The difference in Ce LOC from Ce REC can be due to difference in PK environment at these two time points. If the concentration of other adjuvant drugs which can interact with the anaesthetic in question are different at these two points the Ce REC may not be same as Ce LOC. Difference in cerebral blood flow or cardiac output at these time points may be another reason for this difference. Further, there are wide variations in the estimated effect-site concentration depending on the selected PK models accounting for another reason for such difference.

The differences in PK or PD in different study populations may also be due to both genetic as well as acquired factors such as general health, nutrition, enzymatic induction or physical exercise (some of which are not very simple to control). These may also be responsible for inherent variation of data within the same study population. Ortolani et al. showed lesser propofol requirements as well as slower recovery in Indian patients as compared to Caucasians, Chinese and Malay in Malaysia.[12]

Although glucuronidation by Uridine 5'-diphospho-glucuronosyltransferase1A9 is the main propofol metabolic pathway, it is also metabolised in liver by cytochrome P450. CYP2B6 and to some extent CYP2C9 contribute to this later hydroxylation, but CYP2B6 is the principal determinant of inter-individual differences in propofol metabolism and may be responsible for even 20-fold inter-individual variation, due to genetic factors.[13] Interracial variability is well described for propofol anaesthesia.[6],[12],[14],[15],[16],[17] Lampotang et al. made race specific propofol model for predicting LOC in different ethnic population based on the PD data of different peer-reviewed articles.[18] While analysing data from different studies they assumed identical PKs in different races based on the findings of Li et al.[19] They found reduced EC50 and EC95 for LOC (1.88 and 2.37 μg/ml respectively as compared to 2.8 and 4.1 μg/ml of Caucasians) from Indian data.[6]

Despite these flaws, TCI with effect site concentration estimating capability may be a useful tool for TIVA in any population/clinical scenario provided the clinicians are mindful of its limitations.

In spite of India having world's second largest population there is very limited Indian PK/PD data of anaesthetic drugs. So far the studies done in India [6] and other countries [12] have shown that Indians are more sensitive to propofol. The package inserts of different propofol formulations from India also claim the same though it needs to be substantiated by evidence from this country. The paper of Vasanth et al. in this issue is a small step in this direction.
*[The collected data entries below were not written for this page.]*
(** *** Receiving *)

Lemma recv_var_headers_spec (conn : connection) f hs rest :
  (∀ n, malloc_ok n = true) → 0 < sockfd conn → headers_valid hs →
  rx (sock conn) = encode_headers hs ++ rest → var_headers f = [] → vars_size f = 0 →
  ∃ s', recv_var_headers conn f (headers_size hs)
        = Done (BPSP_OK, set_vars f (headers_size hs) hs, set_sock conn s')
    ∧ rx s' = rest ∧ tx s' = tx (sock conn).
Proof.
  intros Hm Ho Hv Hrx Hh Hz.
  pose proof (length_encode_headers _ (full_headers_all_str _ (hv_full _ Hv))) as Hl.
  destruct (net__read_exact conn _ _ Ho Hrx) as (s' & E & Hr & Ht & _).
  exists s'. split_and!; [|done|done]. unfold recv_var_headers, mem__malloc. rewrite Hm.
  rewrite <- Hl, E. cbn [mbind exec_bind]. rewrite decide_False by auto.
  by rewrite parse_encode_valid, Hl.
Qed.

(** The payload of a frame that had none: a fresh block, filled from the stream. *)
Lemma recv_payload_spec (conn : connection) f data rest :
  (∀ n, malloc_ok n = true) → 0 < sockfd conn → rx (sock conn) = data ++ rest →
  payload_size f = 0 → Z.of_nat (List.length data) < 4294967296 →
  let size := Z.of_nat (List.length data) in
  ∃ f1 s', frame__malloc_payload f size = Done (BPSP_OK, f1)
    ∧ recv_payload conn f1 size
      = Done (BPSP_OK,
          set_payload f (match data with [] => None | _ => Some (Some <$> data) end) size size,
          set_sock conn s')
    ∧ rx s' = rest ∧ tx s' = tx (sock conn).
Proof.
  intros Hm Ho Hrx Hp Hlt size. unfold frame__malloc_payload, recv_payload.
  assert (size = Z.of_nat (List.length data)) as Esz by done. clearbody size.
  destruct data as [|b data'] eqn:Edata.
  - subst size. exists (frame__free_payload f), (sock conn). by destruct conn.
  - rewrite <- Edata in *. assert (0 < size) by (subst; cbn; lia).
    rewrite (proj2 (Z.eqb_neq size 0)), Hp, (proj2 (Z.ltb_lt 0 size)) by lia.
    cbn [negb Z.eqb]. unfold mem__malloc. rewrite Hm. eexists.
    destruct (net__read_exact conn data rest Ho Hrx) as (s' & E & Hr & Ht & _).
    rewrite <- Esz in E. rewrite E. exists s'. split_and!; [done| |done|done].
    cbn [mbind exec_bind payload set_payload deref mret exec_ret]. rewrite u32_small by lia.
    unfold write_at. rewrite take_0, drop_ge by (rewrite length_replicate; lia). cbn [app].
    by rewrite app_nil_r.
Qed.

Lemma set_frame_control_ok f op fl :
  0 < op → frame__set_frame_control f op fl = Done (BPSP_OK, set_control f op fl).
Proof.
  intros Hop. unfold frame__set_frame_control, frame__set_opcode, frame__validate_opcode.
  destruct (Z.leb_spec op 0); [lia|]. by rewrite (proj2 (Z.ltb_lt 0 op)).
Qed.

(** The frame that arrives: the receiver writes its own time into the header [x-time]. *)
Definition received (f : bpsp__frame) (data : bytes) : bpsp__frame :=
  let hs := headers_after (var_headers f) "x-time" now in
  {| vars_size := headers_size hs; opcode := opcode f; flag := flag f;
     data_size := data_size f; var_headers := hs;
     payload := match data with [] => None | _ => Some (Some <$> data) end;
     payload_size := data_size f; pos := data_size f; _is_completed := 1 |}.

Lemma frame__recv_spec (conn : connection) g f data rest :
  (∀ n, malloc_ok n = true) → 0 < sockfd conn →
  headers_valid (var_headers f) → vars_size f = headers_size (var_headers f) →
  0 < opcode f < 256 → 0 ≤ flag f < 256 →
  data_size f = Z.of_nat (List.length data) → data_size f < 4294967296 →
  headers_size (headers_after (var_headers f) "x-time" now) < 65536 →
  rx (sock conn) = wire_frame f data ++ rest →
  ∃ s', frame__recv conn g = Done (BPSP_OK, received f data, set_sock conn s')
    ∧ rx s' = rest ∧ tx s' = tx (sock conn).
Proof.
  intros Hm Ho Hv Hsz Hop Hfl Hds Hdm Hs Hrx.
  pose proof (hv_size _ Hv). pose proof (headers_size_nonneg (var_headers f)).
  set (h := fixed_bytes (vars_size f) (opcode f) (flag f) (data_size f)).
  assert (rx (sock conn) = h ++ encode_headers (var_headers f) ++ data ++ rest) as Hrx1
    by (rewrite Hrx; unfold wire_frame, h, fixed_bytes; by rewrite <- !app_assoc).
  unfold frame__recv, frame__empty. cbn [mbind exec_bind]. rewrite decide_False by auto.
  assert (Z.of_nat FIXED_HEADER_SIZE = Z.of_nat (List.length h)) as ->
    by (unfold h; by rewrite length_fixed_bytes).
  destruct (net__read_exact conn h _ Ho Hrx1) as (s1 & -> & Hr1 & Ht1 & _).
  cbn [mbind exec_bind]. rewrite decide_False by auto. cbv zeta.
  destruct (fixed_header_decode (vars_size f) (opcode f) (flag f) (data_size f) [])
    as (D1 & D2 & D3 & D4); [lia..|].
  rewrite app_nil_r in D1, D2, D3, D4. fold h in D1, D2, D3, D4. rewrite D1, D2, D3, D4.
  rewrite set_frame_control_ok by lia. cbn [mbind exec_bind]. rewrite decide_False by auto.
  rewrite Hsz.
  destruct (recv_var_headers_spec (set_sock conn s1)
    (set_control frame_zero (opcode f) (flag f)) _ _ Hm Ho Hv Hr1 eq_refl eq_refl)
    as (s2 & -> & Hr2 & Ht2).
  cbn [mbind exec_bind]. rewrite decide_False by auto. rewrite Hds.
  destruct (recv_payload_spec (set_sock conn s2) (set_vars (set_control frame_zero (opcode f)
    (flag f)) (headers_size (var_headers f)) (var_headers f)) data rest)
    as (f1 & s3 & -> & E & Hr3 & Ht3); [done|done|done|done|lia|].
  cbn [mbind exec_bind]. rewrite decide_False by auto. cbv zeta in E.
  change (set_sock (set_sock conn s1) s2) with (set_sock conn s2). rewrite E.
  cbn [mbind exec_bind]. rewrite decide_False by auto.
  rewrite build_ok; cbn; [| | | |lia|done].
  - eexists. split_and!; [|done|cbn in *; congruence]. unfold received. by rewrite Hds.
  - apply Hm.
  - split; cbn; [done|lia|apply Hv|]. intros k v Hin ->%strlen_zero.
    pose proof (hv_full _ Hv) as Hf. rewrite Forall_forall in Hf. by destruct (Hf _ Hin).
  - apply full_headers_all_str, Hv.
Qed.

(** *** A stream that ends too early *)

Definition io_failure (s : status__err) : Prop :=
  s = BPSP_CONNECTION_CLOSED ∨ s = BPSP_IO_ERROR.

Lemma net__read_short (conn : connection) size :
  0 < sockfd conn → Z.of_nat (List.length (rx (sock conn))) < size →
  ∃ s n buf conn', net__read conn size true = Done (s, n, buf, conn') ∧ io_failure s.
Proof.
  intros Ho Hl. destruct (net__read_spec conn size) as (s & got & s' & E & Hrx & _ & _ & Hd);
    [done|lia|]. destruct Hd as [[_ Hlen]|[Hs _]]; [|by eauto 10].
  exfalso. rewrite Hrx, length_app in Hl. lia.
Qed.

Lemma io_failure_not_ok s : io_failure s → s ≠ BPSP_OK.
Proof. by intros [->| ->]. Qed.

(** A proper prefix of [l1 ++ l2] ends in [l1] or is [l1] and a proper prefix of [l2]. *)
Lemma short_app {A} (p q l1 l2 : list A) :
  p ++ q = l1 ++ l2 → q ≠ [] →
  (List.length p < List.length l1)%nat ∨ ∃ p', p = l1 ++ p' ∧ p' ++ q = l2.
Proof.
  intros E Hq. destruct (decide (List.length p < List.length l1)%nat); [by left|right].
  exists (drop (List.length l1) p).
  assert (take (List.length l1) p = l1) as Et.
  { apply (f_equal (take (List.length l1))) in E. rewrite take_app_length in E.
    rewrite take_app_le in E by lia. done. }
  split; [by rewrite <- Et at 1; rewrite take_drop|].
  apply (f_equal (drop (List.length l1))) in E. rewrite drop_app_length in E.
  by rewrite drop_app_le in E by lia.
Qed.

Lemma frame__recv_truncated_spec (conn : connection) g f data p q :
  (∀ n, malloc_ok n = true) → 0 < sockfd conn →
  headers_valid (var_headers f) → vars_size f = headers_size (var_headers f) →
  0 < opcode f < 256 → 0 ≤ flag f < 256 →
  data_size f = Z.of_nat (List.length data) → data_size f < 4294967296 →
  p ++ q = wire_frame f data → q ≠ [] → rx (sock conn) = p →
  ∃ s f' conn', frame__recv conn g = Done (s, f', conn') ∧ io_failure s.
Proof.
  intros Hm Ho Hv Hsz Hop Hfl Hds Hdm Hpq Hq Hrx.
  pose proof (hv_size _ Hv). pose proof (headers_size_nonneg (var_headers f)).
  set (h := fixed_bytes (vars_size f) (opcode f) (flag f) (data_size f)).
  assert (p ++ q = h ++ encode_headers (var_headers f) ++ data) as Hpq1
    by (rewrite Hpq; unfold wire_frame, h, fixed_bytes; by rewrite <- !app_assoc).
  assert (List.length h = 8%nat) as Lh by apply length_fixed_bytes.
  unfold frame__recv, frame__empty. cbn [mbind exec_bind]. rewrite decide_False by auto.
  destruct (short_app _ _ _ _ Hpq1 Hq) as [Hsh|(p1 & -> & Hpq2)].
  { destruct (net__read_short conn (Z.of_nat FIXED_HEADER_SIZE) Ho) as (s & n & buf & c & -> & Hs);
      [rewrite Hrx; unfold FIXED_HEADER_SIZE; lia|].
    cbn [mbind exec_bind]. rewrite decide_True by (by apply io_failure_not_ok). by eauto. }
  assert (Z.of_nat FIXED_HEADER_SIZE = Z.of_nat (List.length h)) as -> by (by rewrite Lh).
  destruct (net__read_exact conn h _ Ho Hrx) as (s1 & -> & Hr1 & Ht1 & _).
  cbn [mbind exec_bind]. rewrite decide_False by auto. cbv zeta.
  destruct (fixed_header_decode (vars_size f) (opcode f) (flag f) (data_size f) [])
    as (D1 & D2 & D3 & D4); [lia..|].
  rewrite app_nil_r in D1, D2, D3, D4. fold h in D1, D2, D3, D4. rewrite D1, D2, D3, D4.
  rewrite set_frame_control_ok by lia. cbn [mbind exec_bind]. rewrite decide_False by auto.
  pose proof (length_encode_headers _ (full_headers_all_str _ (hv_full _ Hv))) as Le.
  destruct (short_app _ _ _ _ Hpq2 Hq) as [Hsh|(p2 & -> & Hpq3)].
  { unfold recv_var_headers, mem__malloc. rewrite Hm.
    destruct (net__read_short (set_sock conn s1) (vars_size f) Ho) as (s & n & buf & c & -> & Hs);
      [cbn; rewrite Hr1; lia|].
    cbn [mbind exec_bind]. rewrite decide_True by (by apply io_failure_not_ok).
    cbn [mbind exec_bind mret exec_ret]. rewrite decide_True by (by apply io_failure_not_ok).
    by eauto. }
  rewrite Hsz.
  destruct (recv_var_headers_spec (set_sock conn s1)
    (set_control frame_zero (opcode f) (flag f)) _ _ Hm Ho Hv Hr1 eq_refl eq_refl)
    as (s2 & -> & Hr2 & Ht2).
  cbn [mbind exec_bind]. rewrite decide_False by auto.
  assert (Z.of_nat (List.length p2) < data_size f) as Hlt.
  { apply (f_equal List.length) in Hpq3. rewrite length_app in Hpq3.
    destruct q; [done|]. cbn in Hpq3. lia. }
  unfold frame__malloc_payload. rewrite (proj2 (Z.eqb_neq (data_size f) 0)) by lia.
  cbn [payload_size set_vars set_control frame_zero Z.eqb negb]. unfold mem__malloc.
  rewrite Hm. cbn [mbind exec_bind]. rewrite decide_False by auto.
  unfold recv_payload. rewrite (proj2 (Z.ltb_lt 0 (data_size f))) by lia.
  destruct (net__read_short (set_sock conn s2) (data_size f) Ho) as (s & n & buf & c & E & Hs);
    [cbn; by rewrite Hr2|].
  rewrite set_sock_set, E. cbn [mbind exec_bind payload set_payload deref mret exec_ret].
  rewrite decide_True by (by apply io_failure_not_ok). by eauto.
Qed.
Its high time for Indian anaesthesiologists to work on the PK/PD front to generate local data and their own PK models so as to use the drugs more efficiently. Despite these studies being tedious, laboratory and labour intensive with prolonged standardisation time and requiring finances, development of such models/systems are needed to assist the multitasking anaesthesiologist in the operation theatre. The Indian research funding agencies, as well as pharmaceutical industry, should come forward to support such studies, for the evolution of research in the field, which is the need of the hour.